He submits, as he did before the court a quo, that, the Presidential prerogative is a power that attaches to the President by virtue of his office, and that, under the common law, he has always enjoyed prerogative powers which entitle him to promulgate temporary legislation in urgent situations. Those prerogative powers were never abolished but are now codified under the Presidential Powers (Temporary Measures) Act.
The reference to “other law” in section 110(1) of the Constitution includes, by necessity, the provisions of the common law in force in this country.
Lastly, he maintains, that, as the Presidential Powers (Temporary Measures) (Amendment of Electoral Act) Regulations, S.I.117/2017 have to be laid before Parliament for approval, this shows that Parliament, essentially, still retains its primary lawmaking power.
In the course of considering the possible disposition of this matter, a question of law arose, namely, whether the appellant could properly appeal to this Court against a determination of constitutional validity by the court a quo.
Being an important issue that could be dispositive of this matter, and in light of the fact that neither party had hitherto addressed the court on it, this Court asked both parties to file supplementary submissions within a given time frame.
This the parties proceeded to do.
APPELLANT'S SUPPLEMENTARY SUBMISSIONS
In his supplementary heads of argument, the appellant has submitted, that, where the High Court, as in this case, issues an order of constitutional validity, that determination is subject to an ordinary appeal to this Court.

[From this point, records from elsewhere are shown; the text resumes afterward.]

(* ===== verification/StrEdit.v ===== *)
(** * Strings: parts of a string

    string.c: taking and replacing a part ([rb_str_substr], [rb_str_splice]),
    concatenation, repetition, padding, removing line ends, and the case of
    letters.  A string is the list of its bytes; the block of a string that
    is changed in place has the bytes, the NUL after them and the room that
    was allocated.  The check that a string may be changed and the sharing
    of blocks are those of arrays and are left out. *)

From Stdlib Require Import ZArith Lia List Bool.
From S2P Require Import Prelude CInt StrSearch BigStr StrDump.
Import ListNotations.
Local Open Scope Z_scope.
Local Open Scope outcome_scope.

(** ** Blocks *)

(** [ALLOC_N(char, n)], [REALLOC_N]: a negative size is refused. *)
Definition alloc_check (n : Z) : outcome unit := if s32 n <? 0 then Raise NoMemoryError else Ok tt.

(** [n] bytes of [l] from index [i] on, all of them inside. *)
Definition read_bytes (l : list Z) (i n : Z) : outcome (list Z) :=
  if (i <? 0) || (n <? 0) || (len l <? i + n) then Undefined else Ok (firstn (Z.to_nat n) (skipn (Z.to_nat i) l)).

Definition write_bytes (l : list Z) (i : Z) (s : list Z) : outcome (list Z) :=
  if (i <? 0) || (len l <? i + len s) then Undefined
  else Ok (firstn (Z.to_nat i) l ++ s ++ skipn (Z.to_nat (i + len s)) l).

(** [memmove(l + dst, l + src, n)]; a negative [n] is a size larger than any block. *)
Definition memmove (l : list Z) (dst src n : Z) : outcome (list Z) :=
  s <- read_bytes l src n ;; write_bytes l dst s.

(** [str_new]: [len + 1] bytes are allocated, [len] of them copied from [i]. *)
Definition str_new (l : list Z) (i n : Z) : outcome (list Z) :=
  if n <? 0 then Raise ArgumentError else
  _ <- alloc_check (s32 (n + 1)) ;;
  read_bytes l i n.

(** ** Substrings *)

(** [None] is [nil]; a long tail is a string that shares the block. *)
Definition rb_str_substr (str : list Z) (beg n : Z) : outcome (option (list Z)) :=
  if n <? 0 then Ok None else
  if len str <? beg then Ok None else
  let beg' := if beg <? 0 then beg + len str else beg in
  if beg' <? 0 then Ok None else
  let n := if len str <? s32 (beg' + n) then len str - beg' else n in
  let n := if n <? 0 then 0 else n in
  if n =? 0 then Ok (Some []) else
  if (10 <? n) && (s32 (beg' + n) =? len str) then Ok (Some (skipn (Z.to_nat (len str - n)) str)) else
  s <- str_new str beg' n ;; Ok (Some s).

(** [self] says that [val] is [str] itself, whose bytes are then those of the block after the first move. *)
Definition rb_str_splice (str : list Z) (beg n : Z) (val : list Z) (self : bool) : outcome (list Z) :=
  if n <? 0 then Raise IndexError else
  if len str <? beg then Raise IndexError else
  if (beg <? 0) && (len str <? s32 (- beg)) then Raise IndexError else
  let beg := if beg <? 0 then s32 (beg + len str) else beg in
  let n := if len str <? s32 (beg + n) then s32 (len str - beg) else n in
  let capa := s32 (len str + len val - n + 1) in
  _ <- (if n <? len val then alloc_check (s32 (capa + 1)) else Ok tt) ;;
  let block := str ++ 0 :: repeat 0 (if n <? len val then Z.to_nat (capa - len str) else 0) in
  block <- (if negb (len val =? n)
            then memmove block (s32 (beg + len val)) (s32 (beg + n)) (s32 (len str - s32 (beg + n))) else Ok block) ;;
  let val' := if self then firstn (length val) block else val in
  block <- (if 0 <? len val then write_bytes block beg val' else Ok block) ;;
  let newlen := s32 (len str + s32 (len val - n)) in
  block <- write_bytes block newlen [0] ;;
  read_bytes block 0 newlen.
(** The directive [p] points to; what follows it, where the next round starts. *)
Definition directive (p : list Z) (sp : spec) (a : args) (b : buffer) : result (list Z * args * buffer) :=
  let c := star p in
  if one_of c [10; 0; 37] then
    if negb (flags sp =? 0) then lift (Raise ArgumentError)
    else b <<- PUSH [37] b ;; done (if c =? 10 then p else tl p, a, b)
  else if c =? 99 then
    '(v, a) <<- lift (GETARG (nextvalue sp) a) ;;
    b <<- format_chr sp v b ;; done (tl p, a, b)
  else if (c =? 115) || (c =? 112) then
    '(v, a) <<- lift (GETARG (nextvalue sp) a) ;;
    s <<- lift (as_string (c =? 112) v) ;;
    b <<- format_str sp s b ;; done (tl p, a, b)
  else if one_of c [100; 105; 111; 120; 88; 98; 66; 117] then
    '(v, a) <<- lift (GETARG (nextvalue sp) a) ;;
    b <<- format_int c sp v b ;; done (tl p, a, b)
  else if one_of c [102; 103; 71; 101; 69] then lift Delegate
  else lift (Raise ArgumentError).

(** [for (t = p; t < end && *t != '%'; t++)]: the text before the directive, and the rest. *)
Fixpoint upto_percent (p : list Z) : list Z * list Z :=
  match p with
  | [] => ([], [])
  | c :: p' => if c =? 37 then ([], p) else let '(t, r) := upto_percent p' in (c :: t, r)
  end.

Fixpoint sprintf_loop (fuel : nat) (p : list Z) (a : args) (b : buffer) : result (args * buffer) :=
  match fuel with
  | O => None
  | S fuel =>
      match p with
      | [] => done (a, b)
      | _ =>
          let '(t, p) := upto_percent p in
          b <<- PUSH t b ;;
          match p with
          | [] => done (a, b)
          | _ :: p =>
              '(p, sp, a) <<- retry (S (length p)) p (Spec 0 (-1) (-1) None) a ;;
              '(p, a, b) <<- directive p sp a b ;;
              sprintf_loop fuel p a b
          end
      end
  end.

(** [verbose] is [$VERBOSE]. *)
Definition rb_f_sprintf (verbose : bool) (fmt : list Z) (arguments : list argument) : result (list Z) :=
  '(a, b) <<- sprintf_loop (S (length fmt)) fmt (Args arguments 0 1) (Buffer [] 120) ;;
  if verbose && (0 <=? posarg a) && (nextarg a <? Z.of_nat (length arguments) + 1) then lift (Raise ArgumentError)
  else done (out b).

Example sprintf_05d : rb_f_sprintf false [37; 48; 53; 100] [Int (Fix (-123))] = done [45; 48; 49; 50; 51].
Proof. reflexivity. Qed.

(** ["%x %.8b %-6s|%c%%" % [-255, 5, "ab", 65]] *)
Example sprintf_mixed :
  rb_f_sprintf true [37; 120; 32; 37; 46; 56; 98; 32; 37; 45; 54; 115; 124; 37; 99; 37; 37]
    [Int (Fix (-255)); Int (Fix 5); Str [97; 98]; Int (Fix 65)] =
  done [46; 46; 102; 48; 49; 32; 48; 48; 48; 48; 48; 49; 48; 49; 32; 97; 98; 32; 32; 32; 32; 124; 65; 37].
Proof. vm_compute. reflexivity. Qed.


(** [sprintf("%+08b", -5)]: the sign and the ones of the two's complement, -125 when read again. *)
Example sprintf_plus_binary :
  rb_f_sprintf false [37; 43; 48; 56; 98] [Int (Fix (-5))] = done [45; 49; 49; 49; 49; 49; 48; 49] /\
  rb_cstr_to_inum (Some [45; 49; 49; 49; 49; 49; 48; 49]) 2 true = Ok (Fix (-125)).
Proof. split; vm_compute; reflexivity. Qed.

Where, however, the same court issues an order of constitutional invalidity, then, that order must be referred to the Constitutional Court in terms of section 175 of the Constitution.
In other words, in the former case, there is no obligation that the order of constitutional validity be referred to the Constitutional Court for confirmation.
The appellant further submitted, that, in terms of section 43 of the High Court Act [Chapter 7:06], the Supreme Court has an obligation to hear and determine all appeals from the High Court of Zimbabwe, whether in the exercise of its original or appellate jurisdiction.
Further, in terms of section 21 of the Supreme Court Act, the Supreme Court has jurisdiction to hear and determine an appeal in any civil case from the judgment of any court or tribunal from which, in terms of any other enactment, an appeal lies to the Supreme Court.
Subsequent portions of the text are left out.